►

(* ===== verification/FileFacts.v ===== *)
(** * Files by name: the search of a path, the creation of a file, the whole of
    [sys_unlink]. *)
From stdpp Require Import functions.
From S2P Require Import Prelude Mm Utils Fs KState Devices Sys FsFacts.
From S2P Require Import FsOps UtilsFacts.

(** ** Reading user memory. *)

(** The bytes [c 0], ..., [c (n - 1)] are in the memory of the process, from
    [addr] on. *)
Definition user_bytes (k : kstate) (addr n : Z) (c : Z → Z) : Prop :=
  ∀ i, 0 ≤ i < n → byte_at (mm k) (addr + i) = Some (c i).
Definition user_string (k : kstate) (addr : Z) (l : list Z) : Prop :=
  printable_chars l ∧ zlen l ≤ 2 ^ 22 ∧ user_bytes k addr (zlen l + 1) (char_at l).

Lemma wp_uload k a c (Q : Z → kstate → Prop) X :
  byte_at (mm k) a = Some c → Q c k → wp (uload a) k Q X.
Proof. intros ? ?. apply wp_zoom_read; [apply _|]. by eapply wp_load_byte. Qed.

Lemma user_string_reads k addr l X :
  user_string k addr l → reads_string (λ i, uload (addr + i)) l k X.
Proof. intros (_ & _ & Hb) i Hi. eapply wp_uload; [apply Hb; lia|done]. Qed.

Lemma wp_user_strlen k addr l (Q : Z → kstate → Prop) X :
  user_string k addr l → Q (zlen l) k → wp (strlen (λ i, uload (addr + i))) k Q X.
Proof.
  intros Hs HQ. pose proof Hs as (? & ? & _). eapply wp_strlen; [done|done| |done].
  by apply user_string_reads.
Qed.

(** ** Names. *)

(** The null terminated name of an entry. *)
Definition has_name (f : file) (l : list Z) : Prop :=
  printable_chars l ∧ zlen l < MAX_NAME_LENGTH ∧ ∃ rest, name f = l ++ 0 :: rest.
Definition named (s : fs_state) (nm : Z → list Z) : Prop :=
  ∀ i f, zlookup (dir s) i = Some f → has_name f (nm i).

Lemma has_name_char f l i : has_name f l → 0 ≤ i ≤ zlen l → zlookup (name f) i = Some (char_at l i).
Proof.
  intros (Hl & _ & rest & ->) Hi. unfold char_at. destruct (decide (i < zlen l)).
  - destruct (char_at_inside l i Hl) as (c & Hc & _); [lia|]. rewrite Hc. simpl.
    rewrite zlookup_app, decide_True by done. exact Hc.
  - replace i with (zlen l) by lia. rewrite (zlookup_None l) by lia.
    rewrite zlookup_app, decide_False by lia. by rewrite Z.sub_diag.
Qed.

Lemma has_name_reads {S} f l (s : S) X :
  has_name f l → reads_string (λ i, of_option (zlookup (name f) i)) l s X.
Proof. intros Hf i Hi. eapply wp_of_option; [by apply has_name_char|done]. Qed.

(** The search of a path: the first entry with that name. *)
Lemma wp_lookup_path k path l nm (Q : Z → kstate → Prop) X :
  zlen (dir (fs k)) = MAX_FILES → named (fs k) nm → user_string k path l →
  (∀ e, 0 ≤ e ≤ MAX_FILES → (∀ j, 0 ≤ j < e → nm j ≠ l) → (e < MAX_FILES → nm e = l) → Q e k) →
  wp (lookup_path path) k Q X.
Proof.
  intros Hlen Hnm Hs HQ. pose proof Hs as (Hl & Hl' & _). unfold lookup_path.
  apply (wp_search_range (λ e, bool_decide (nm e ≠ l))); [done| |].
  - intros e He _. destruct (zlookup_range (dir (fs k)) e) as [f Hf]; [lia|].
    apply wp_bind, wp_zoom. eapply wp_aget; [done|].
    replace (update FS (view FS k) k) with k by (by destruct k).
    pose proof (Hnm _ _ Hf) as Hn. pose proof Hn as (Hp & Hshort & _).
    apply wp_bind. apply (wp_strcmp _ _ (nm e) l); [done|done|unfold MAX_NAME_LENGTH in *; lia| | |].
    + by apply has_name_reads.
    + by apply user_string_reads.
    + apply wp_ret. split; [done|]. apply bool_decide_ext. by rewrite string_compare_eq.
  - intros e He Hpre Hstop. apply HQ; [done| |].
    + intros j Hj. specialize (Hpre j Hj). by apply bool_decide_eq_true in Hpre.
    + intros H. specialize (Hstop H). apply bool_decide_eq_false in Hstop. by apply dec_stable.
Qed.

(** ** [sys_unlink]. *)

(** The entry is not used any more; the blocks of a regular file are free. *)
Definition unlinked (free : list Z) (d : Z) (f : file) (s : fs_state) : fs_state :=
  if decide (regular f) then
    let s := released free d f s in
    set_dir (zinsert d (cleared (with_size 0 (with_n_blocks 0 f))) (dir s)) s
  else set_dir (zinsert d (cleared f) (dir s)) s.

Lemma irregular_own s free own d f :
  fs_ok s free own → zlookup (dir s) d = Some f → ¬ regular f → own d = [].
Proof. intros Hok Hf Hr. apply (fo_other _ _ _ Hok). intros f' Hf'. congruence. Qed.

(** An entry without blocks changes, and stays without. *)
Lemma fs_change_entry s free own d f f' :
  fs_ok s free own → zlookup (dir s) d = Some f → ¬ regular f → ¬ regular f' →
  zlen (name f') = MAX_NAME_LENGTH →
  fs_change s (set_dir (zinsert d f' (dir s)) s) free free d (own d) [] f'.
Proof.
  intros Hok Hf Hr Hr' Hn. split; simpl; try done; try apply Hok.
  by rewrite (irregular_own _ _ _ _ _ Hok Hf Hr).
Qed.

Lemma unlinked_ok s free own d f :
  fs_ok s free own → zlookup (dir s) d = Some f →
  fs_ok (unlinked free d f s) (free ++ own d) (<[d := []]> own).
Proof.
  intros Hok Hf. pose proof (zlookup_Some_range _ _ _ Hf) as Hd. rewrite (fo_dir _ _ _ Hok) in Hd.
  unfold unlinked. case_decide as Hr.
  - eapply fs_ok_change; [done|done|]. by apply fs_change_unlink.
  - rewrite (irregular_own _ _ _ _ _ Hok Hf Hr), app_nil_r.
    eapply fs_ok_change; [done|done|]. eapply fs_change_entry; [done|done|done|done|].
    simpl. rewrite zlen_zinsert. by apply (fo_names _ _ _ Hok d).
Qed.

(** The result of [sys_unlink] for the path [l]: the first entry of that name
    is [e]. *)
Inductive unlink_post (k : kstate) (free : list Z) (nm : Z → list Z) (l : list Z)
  : Z → kstate → Prop :=
| unlink_long : zlen l > MAX_NAME_LENGTH → unlink_post k free nm l (- ENAMETOOLONG) k
| unlink_absent : zlen l ≤ MAX_NAME_LENGTH → (∀ j, 0 ≤ j < MAX_FILES → nm j ≠ l) →
    unlink_post k free nm l (- ENOENT) k
| unlink_busy e f : nm e = l → (∀ j, 0 ≤ j < e → nm j ≠ l) → zlookup (dir (fs k)) e = Some f →
    n_refs f ≠ 0 → unlink_post k free nm l (- EBUSY) k
| unlink_done e f : nm e = l → (∀ j, 0 ≤ j < e → nm j ≠ l) → zlookup (dir (fs k)) e = Some f →
    n_refs f = 0 → unlink_post k free nm l 0 (set_fs (unlinked free e f (fs k)) k).

Lemma wp_sys_unlink k free own nm path l (Q : Z → kstate → Prop) X :
  fs_ok (fs k) free own → named (fs k) nm → check_address path 1 ≠ 0 → user_string k path l →
  (∀ r k', unlink_post k free nm l r k' → Q r k') →
  wp (sys_unlink path) k Q X.
Proof.
  intros Hok Hnm Hpath Hs HQ. unfold sys_unlink. rewrite bool_decide_false by done.
  apply wp_bind. eapply wp_user_strlen; [done|]. case_bool_decide; [by apply wp_ret, HQ; constructor|].
  apply wp_bind. eapply wp_lookup_path; [apply Hok|done|done|].
  intros e He Hpre Hfound. case_bool_decide as Hend.
  { subst e. apply wp_ret, HQ, unlink_absent; [lia|done]. }
  destruct (zlookup_range (dir (fs k)) e) as [f Hf]; [rewrite (fo_dir _ _ _ Hok); lia|].
  apply wp_bind, wp_zoom. eapply wp_aget; [done|].
  replace (update FS (view FS k) k) with k by (by destruct k). specialize (Hfound ltac:(lia)).
  case_bool_decide as Hrefs; [|by eapply wp_ret, HQ, unlink_busy].
  assert (unlink_post k free nm l 0 (set_fs (unlinked free e f (fs k)) k)) as Hpost by by econstructor.
  specialize (HQ _ _ Hpost). clear Hpost. apply wp_bind. unfold unlinked in HQ. destruct (decide (regular f)) as [Hr|Hr].
  - rewrite Hr. apply wp_bind, wp_zoom. eapply wp_sys_release_file; [done|done|done|].
    apply wp_ret. apply wp_bind, wp_zoom.
    change (op_set with_sys_open_dev e None;; _) with (unlink_entry e).
    eapply (wp_unlink_entry e (with_size 0 (with_n_blocks 0 f))).
    + simpl. apply zlookup_zinsert_eq. eauto with arrays.
    + exact (fo_names _ _ _ Hok e f Hf).
    + by apply wp_ret.
  - assert (sys_release_dev (operations f) = None) as ->.
    { unfold regular in Hr. destruct (sys_release_dev (operations f)) as [[]|]; done. }
    apply wp_ret, wp_bind, wp_zoom.
    change (op_set with_sys_open_dev e None;; _) with (unlink_entry e).
    eapply wp_unlink_entry; [done|exact (fo_names _ _ _ Hok e f Hf)|]. by apply wp_ret.
Qed.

◄

WORK TO COMPLETE>
Each line from the start of the listing above through the line containing "rewrite zlookup_app, decide_True" should be copied exactly, please, with no other lines added.

SOLUTION TO THIS TASK>
(* ===== verification/FileFacts.v ===== *)
(** * Files by name: the search of a path, the creation of a file, the whole of
    [sys_unlink]. *)
From stdpp Require Import functions.
From S2P Require Import Prelude Mm Utils Fs KState Devices Sys FsFacts.
From S2P Require Import FsOps UtilsFacts.

(** ** Reading user memory. *)

(** The bytes [c 0], ..., [c (n - 1)] are in the memory of the process, from
    [addr] on. *)
Definition user_bytes (k : kstate) (addr n : Z) (c : Z → Z) : Prop :=
  ∀ i, 0 ≤ i < n → byte_at (mm k) (addr + i) = Some (c i).
Definition user_string (k : kstate) (addr : Z) (l : list Z) : Prop :=
  printable_chars l ∧ zlen l ≤ 2 ^ 22 ∧ user_bytes k addr (zlen l + 1) (char_at l).

Lemma wp_uload k a c (Q : Z → kstate → Prop) X :
  byte_at (mm k) a = Some c → Q c k → wp (uload a) k Q X.
Proof. intros ? ?. apply wp_zoom_read; [apply _|]. by eapply wp_load_byte. Qed.

Lemma user_string_reads k addr l X :
  user_string k addr l → reads_string (λ i, uload (addr + i)) l k X.
Proof. intros (_ & _ & Hb) i Hi. eapply wp_uload; [apply Hb; lia|done]. Qed.

Lemma wp_user_strlen k addr l (Q : Z → kstate → Prop) X :
  user_string k addr l → Q (zlen l) k → wp (strlen (λ i, uload (addr + i))) k Q X.
Proof.
  intros Hs HQ. pose proof Hs as (? & ? & _). eapply wp_strlen; [done|done| |done].
  by apply user_string_reads.
Qed.

(** ** Names. *)

(** The null terminated name of an entry. *)
Definition has_name (f : file) (l : list Z) : Prop :=
  printable_chars l ∧ zlen l < MAX_NAME_LENGTH ∧ ∃ rest, name f = l ++ 0 :: rest.
Definition named (s : fs_state) (nm : Z → list Z) : Prop :=
  ∀ i f, zlookup (dir s) i = Some f → has_name f (nm i).

Lemma has_name_char f l i : has_name f l → 0 ≤ i ≤ zlen l → zlookup (name f) i = Some (char_at l i).
Proof.
  intros (Hl & _ & rest & ->) Hi. unfold char_at. destruct (decide (i < zlen l)).
  - destruct (char_at_inside l i Hl) as (c & Hc & _); [lia|]. rewrite Hc. simpl.
    rewrite zlookup_app, decide_True by done. exact Hc.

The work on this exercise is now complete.